Sunday, February 5, 2012

February

I just had to change a song that came up on my shuffled iTunes because it was too happy. That should give you an idea of my general state of mind at the moment.

It is February. It's cold and grey. I have no energy. And I am bogged down in constant reading that never, ever ends. I know I'm an English major so reading shouldn't be a burden...but sometimes Oxford's style of tutorials just becomes a bit tiring. It's a constant stream of work. There is never a break. It's two months of reading-then writing-then more reading-then more writing-repeat ad nauseam. I won't have a break until March 7. Yes, I have started the countdown. My last essay of term is due Wednesday, March 7 at 18:00. 5 more weeks and 10 more essays. And I'm already feeling rundown.

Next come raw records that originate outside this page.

Lemma Reconcile_registers_finalizer_witness :
  let s := start (Scenario.stormy [Scenario.b1_new] [Scenario.pd1] []
                    [None; Some Conflict]) in
  let out := Reconcile Scenario.finalizer IgnoreConflict_spec Scenario.request s in
  fst out = Val (Some (StatusError Conflict))
  /\ works (world (snd out)) = [].
Proof.
  intros s out.
  destruct (Reconcile_registers_finalizer Scenario.finalizer IgnoreConflict_spec
              Scenario.request s Scenario.b1_new
              (set_faults [Some Conflict]
                 (record_call (BundleGet "default" "b1") (world s)))
              eq_refl eq_refl eq_refl) as [_ H].
  destruct (H (StatusError Conflict)
              (set_faults []
                 (record_call (BundleUpdate (with_finalizer Scenario.b1_new Scenario.finalizer))
                    (set_faults [Some Conflict]
                       (record_call (BundleGet "default" "b1") (world s)))))
              eq_refl) as (H1 & _ & _ & H2 & _).
  split; assumption.
Defined.

(** X10.  For a Bundle that is not being deleted and has no placement
    label, the reconciliation asks no lister and touches no artifact: after
    the read it issues at most the update that registers the finalizer, and
    when it returns success its last log line says that no placement label
    was found.  With the finalizer already present it returns success. *)
Theorem Reconcile_no_placement_label
    (DF : string) (IC : error -> option error) (req : Request) (s : St)
    (sb : StoredBundle) (w0 : World) :
  let out := Reconcile DF IC req s in
  bundle_get (req_Namespace req) (req_Name req) (world s) = (Ok sb, w0) ->
  IsZero (DeletionTimestamp (bMeta sb)) = true ->
  labels_get (Labels (bMeta sb)) PlacementLabel = None ->
  (exists upd,
     calls_between s (snd out)
       (upd ++ [BundleGet (req_Namespace req) (req_Name req)])
     /\ Forall (fun c => is_BundleUpdate c = true) upd)
  /\ works (world (snd out)) = works (world s)
  /\ (fst out = Val None ->
      logs (world (snd out)) = LogNoPlacementLabel (Name (bMeta sb)) :: logs (world s))
  /\ (containsString (Finalizers (bMeta sb)) DF = true -> fst out = Val None).
Proof.
  intros out Hget Hlive Hnone. subst out.
  rewrite (Reconcile_unfold DF IC req s sb w0 Hget). rewrite Hlive.
  apply bundle_get_effect in Hget as ((Ht0 & _ & Hl0) & _ & Hw0 & _).
  destruct (got_bundle_fields (heap s) sb) as (Hname & _ & _ & Hlabel).
  specialize (Hlabel []). rewrite app_nil_r, Hnone in Hlabel.
  assert (Hplace : forall w : World,
            Reconcile_placement (got_bundle (heap s) sb) req
              (mkSt w (got_heap (heap s) sb))
            = (Val None,
               logged (LogNoPlacementLabel (Name (bMeta sb)))
                 (mkSt w (got_heap (heap s) sb)))).
  { intros w. rewrite Reconcile_placement_unfold. simpl.
    now rewrite Hlabel, Hname. }
  destruct (containsString _ _); simpl.
  - rewrite Hplace. simpl. repeat split; auto; try congruence.
    exists []. split; [exact Ht0|constructor].
  - destruct (client_Update _ _) as [r s2] eqn:E.
    apply client_Update_inv in E as (res & w2 & Hu & -> & ->).
    apply bundle_update_effect in Hu as ((Ht2 & _ & Hl2) & Hw2 & _).
    simpl in *.
    destruct res as [err|u]; simpl.
    + repeat split; try congruence; try discriminate.
      eexists [_]. split.
      * unfold calls_between. simpl. rewrite Ht2, Ht0. reflexivity.
      * constructor; [reflexivity|constructor].
    + rewrite Hplace. simpl. repeat split; try congruence; try discriminate.
      eexists [_]. split.
      * unfold calls_between. simpl. rewrite Ht2, Ht0. reflexivity.
      * constructor; [reflexivity|constructor].
Qed.

Lemma Reconcile_no_placement_label_witness :
  let s := start (Scenario.calm [More.unplaced] [Scenario.pd1] []) in
  let out := Reconcile Scenario.finalizer IgnoreConflict_spec Scenario.request s in
  fst out = Val None
  /\ logs (world (snd out)) = [LogNoPlacementLabel "b1"].
Proof.
  intros s out.
  destruct (Reconcile_no_placement_label Scenario.finalizer IgnoreConflict_spec
              Scenario.request s More.unplaced
              (record_call (BundleGet "default" "b1") (world s))
              eq_refl eq_refl eq_refl) as (_ & _ & Hlog & Hok).
  split; [exact (Hok eq_refl)|exact (Hlog (Hok eq_refl))].
Defined.

Lemma bundle_get_found (ns name : string) (w : World) (sb : StoredBundle) :
  faults w = [] ->
  find (fun b => has_key ns name (bMeta b)) (bundles w) = Some sb ->
  bundle_get ns name w = (Ok sb, record_call (BundleGet ns name) w).
Proof.
  intros Hcalm Hfind. unfold bundle_get. rewrite api_calm by exact Hcalm.
  simpl. now rewrite Hfind.
Qed.

(** X11.  When no call fails and the work store holds one artifact per
    key, the reconciliation of a Bundle that is being deleted and carries
    the finalizer returns success: it lists the artifacts, deletes each of
    them in turn, and then updates the Bundle as read with the finalizer
    removed and nothing else changed; the work store ends empty. *)
Theorem Reconcile_deleting_calm
    (DF : string) (IC : error -> option error) (req : Request) (s : St)
    (sb : StoredBundle) :
  let out := Reconcile DF IC req s in
  faults (world s) = [] ->
  find (fun b => has_key (req_Namespace req) (req_Name req) (bMeta b))
    (bundles (world s)) = Some sb ->
  IsZero (DeletionTimestamp (bMeta sb)) = false ->
  containsString (Finalizers (bMeta sb)) DF = true ->
  List.NoDup (map key_of (works (world s))) ->
  fst out = Val None
  /\ works (world (snd out)) = []
  /\ trace (world (snd out))
     = BundleUpdate (without_finalizer sb DF)
         :: rev (map delete_call (works (world s)))
         ++ [WorkList "" (mkListOptions []);
             BundleGet (req_Namespace req) (req_Name req)]
         ++ trace (world s)
  /\ containsString (Finalizers (bMeta (without_finalizer sb DF))) DF = false.
Proof.
  intros out Hcalm Hfind Hdel Hfin Hnd. subst out.
  pose proof (bundle_get_found _ _ _ _ Hcalm Hfind) as Hget.
  rewrite (Reconcile_unfold DF IC req s sb _ Hget). rewrite Hdel, Hfin.
  destruct (sweep_without_failure (got_copy (heap s) sb)
              (mkSt (record_call (BundleGet (req_Namespace req) (req_Name req)) (world s))
                    (got_heap (heap s) sb)))
    as (s2 & Hrun & Hw2 & Ht2 & Hb2 & Hf2); [exact Hcalm|exact Hnd|].
  rewrite Hrun.
  apply deleteAllChildManifests_effect in Hrun as (Hh2 & _).
  simpl in Hh2, Ht2, Hb2.
  unfold client_Update, bind, read_heap, on_world, ret. simpl.
  rewrite Hh2, encode_RemoveFinalizer.
  destruct (bundle_update_calm (without_finalizer sb DF) (world s2) Hf2)
    as (w3 & Hu & _).
  { rewrite Hb2. apply existsb_exists. exists sb. split.
    - apply find_some in Hfind. tauto.
    - simpl. unfold has_key. now rewrite !bool_decide_eq_true_2. }
  rewrite Hu. simpl.
  apply bundle_update_effect in Hu as ((Ht3 & _) & Hw3 & _).
  split; [reflexivity|]. split; [congruence|]. split.
  - rewrite Ht3, Ht2. simpl. reflexivity.
  - unfold without_finalizer, containsString. simpl.
    apply not_true_is_false. intros Hx.
    apply existsb_exists in Hx as (f & Hf & Heq).
    apply List.filter_In in Hf as [_ Hf].
    apply String.eqb_eq in Heq. subst f.
    rewrite String.eqb_refl in Hf. discriminate.
Qed.

Lemma Reconcile_deleting_calm_witness :
  let s := start (Scenario.calm [Scenario.b1_deleting] [Scenario.pd1]
                    [Scenario.artifact "east" "b1" "u1";
                     Scenario.artifact "west" "b1" "u1"]) in
  let out := Reconcile Scenario.finalizer IgnoreConflict_spec Scenario.request s in
  fst out = Val None /\ works (world (snd out)) = [].
Proof.
  intros s out.
  destruct (Reconcile_deleting_calm Scenario.finalizer IgnoreConflict_spec
              Scenario.request s Scenario.b1_deleting)
    as (H1 & H2 & _).
  - reflexivity.
  - reflexivity.
  - reflexivity.
  - reflexivity.
  - simpl. repeat constructor; simpl; intuition discriminate.
  - split; assumption.
Defined.

(** ** The resolver and the lister's cache *)

(** X12.  The resolver only reads.  It issues one call, to the lister of
    the namespace asked for, and changes no store; a decision it returns is
    in the lister's cache, in that namespace, and carries the placement
    label with the name asked for; and when the lister fails, the resolver
    returns the lister's error. *)
Theorem getPlacementDecision_reads_only (placementName ns : string) (s : St) :
  let out := getPlacementDecision placementName ns s in
  calls_between s (snd out) [DecisionList ns (placement_selector placementName)]
  /\ bundles (world (snd out)) = bundles (world s)
  /\ works (world (snd out)) = works (world s)
  /\ decisions (world (snd out)) = decisions (world s)
  /\ heap (snd out) = heap s
  /\ (forall d, fst out = Val (Ok d) ->
        In d (decisions (world s))
        /\ Namespace (pMeta d) = ns
        /\ labels_get (Labels (pMeta d)) PlacementLabel = Some placementName)
  /\ (forall reason, next_fault (world s) = Some reason ->
        fst out = Val (Err (StatusError reason))).
Proof.
  intros out. subst out.
  destruct (getPlacementDecision placementName ns s) as [r s'] eqn:E.
  apply getPlacementDecision_inv in E as (res & w' & Hlist & -> & ->).
  pose proof (decision_list_result ns (placement_selector placementName)
                (record_log (LogNamespace ns) (world s))) as Hres.
  rewrite Hlist in Hres. simpl in Hres.
  apply decision_list_effect in Hlist as ((Ht & Hdec & _) & Hb & Hw).
  simpl in Ht, Hdec, Hb, Hw.
  assert (Hcar : forall d,
            Val match res with
                | Err err => Err err
                | Ok [] => Err (ErrNoDecision placementName)
                | Ok (p0 :: _) => Ok p0
                end = Val (Ok d) ->
            In d (decisions (world s))
            /\ carries_placement placementName ns d = true).
  { intros d Hd. destruct res as [err|[|p0 ps]]; try discriminate.
    injection Hd as ->. destruct Hres as [_ Hl].
    assert (Hin : In d (d :: ps)) by now left.
    rewrite Hl in Hin. apply List.filter_In in Hin as [Hin Hc].
    cbv beta in Hc. rewrite andb_true_r in Hc.
    split; [exact Hin|exact Hc]. }
  simpl. split; [exact Ht|]. split; [exact Hb|]. split; [exact Hw|].
  split; [exact Hdec|]. split; [reflexivity|]. split.
  - intros d Hd. destruct (Hcar d Hd) as [Hin Hc].
    unfold carries_placement in Hc. apply andb_true_iff in Hc as [H1 H2].
    apply bool_decide_eq_true in H1. apply bool_decide_eq_true in H2. auto.
  - intros reason Hf.
    destruct res as [err|ds].
    + destruct Hres as (reason' & -> & Hf'). unfold next_fault in *. simpl in *.
      congruence.
    + destruct Hres as [Hcalm _]. unfold next_fault in *. simpl in *. congruence.
Qed.

Lemma getPlacementDecision_reads_only_witness :
  fst (getPlacementDecision "p1" "default"
         (start (Scenario.calm [Scenario.b1] [More.pd_elsewhere; Scenario.pd1] [])))
  = Val (Ok Scenario.pd1)
  /\ Namespace (pMeta Scenario.pd1) = "default".
Proof.
  split; [vm_compute; reflexivity|].
  apply (getPlacementDecision_reads_only "p1" "default"
           (start (Scenario.calm [Scenario.b1] [More.pd_elsewhere; Scenario.pd1] []))
           ).
  vm_compute. reflexivity.
Defined.


(** ** Convergence when no call fails *)

Lemma work_get_calm (ns name : string) (w : World) :
  faults w = [] ->
  work_get ns name w
  = (match find (fun x => has_key ns name (mMeta x)) (works w) with
     | Some x => Ok x
     | None => Err (StatusError NotFound)
     end, record_call (WorkGet ns name) w).
Proof.
  intros H. unfold work_get. rewrite api_calm by exact H.
  destruct (find _ _); reflexivity.
Qed.

Lemma work_create_calm (ns : string) (m : StoredWork) (w : World) :
  faults w = [] ->
  Namespace (mMeta m) = ns ->
  holds ns (Name (mMeta m)) (works w) = false ->
  work_create ns m w
  = (Ok m, set_works (works w ++ [m]) (record_call (WorkCreate ns m) w)).
Proof.
  intros H Hns Hfree. unfold work_create. rewrite api_calm by exact H.
  simpl. unfold holds in Hfree. rewrite Hfree.
  now rewrite bool_decide_eq_true_2.
Qed.

Lemma work_update_calm (ns : string) (m : StoredWork) (w : World) :
  faults w = [] ->
  Namespace (mMeta m) = ns ->
  holds ns (Name (mMeta m)) (works w) = true ->
  work_update ns m w
  = (Ok m, set_works
             (map (fun x => if has_key ns (Name (mMeta m)) (mMeta x) then m else x)
                (works w))
             (record_call (WorkUpdate ns m) w)).
Proof.
  intros H Hns Hheld. unfold work_update. rewrite api_calm by exact H.
  simpl. unfold holds in Hheld. rewrite Hheld.
  now rewrite bool_decide_eq_true_2.
Qed.

Lemma holds_find (ns name : string) (ws : list StoredWork) :
  holds ns name ws = false <->
  find (fun x => has_key ns name (mMeta x)) ws = None.
Proof.
  unfold holds. induction ws as [|x ws IH]; simpl; [tauto|].
  destruct (has_key ns name (mMeta x)); simpl; [split; discriminate|exact IH].
Qed.

Lemma find_holds (ns name : string) (ws : list StoredWork) (x : StoredWork) :
  find (fun x => has_key ns name (mMeta x)) ws = Some x -> holds ns name ws = true.
Proof.
  intros H. destruct (holds ns name ws) eqn:E; [reflexivity|].
  apply holds_find in E. congruence.
Qed.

Then there are the other things: I'm broke but I am trying to plan a tour of Europe, which seems like an impossible dream; I am seeing a new guy and as exciting and fun as it can be, it also brings up a lot of anxieties and insecurities; all winter I have been steadily gaining weight and for someone with a rough history when it comes to body image and weight perception even just a few extra pounds can be catastrophic for my psyche; I am trying to graduate this summer, which means I have to deal with all of the administrative details of credit transfer and fulfilling subject/major requirements; and I also have to figure out what I will be doing this fall...and then possibly for the rest of my life.

So yeah. It's February.

And I just want to curl up under the covers and forget about life until winter is done and gone.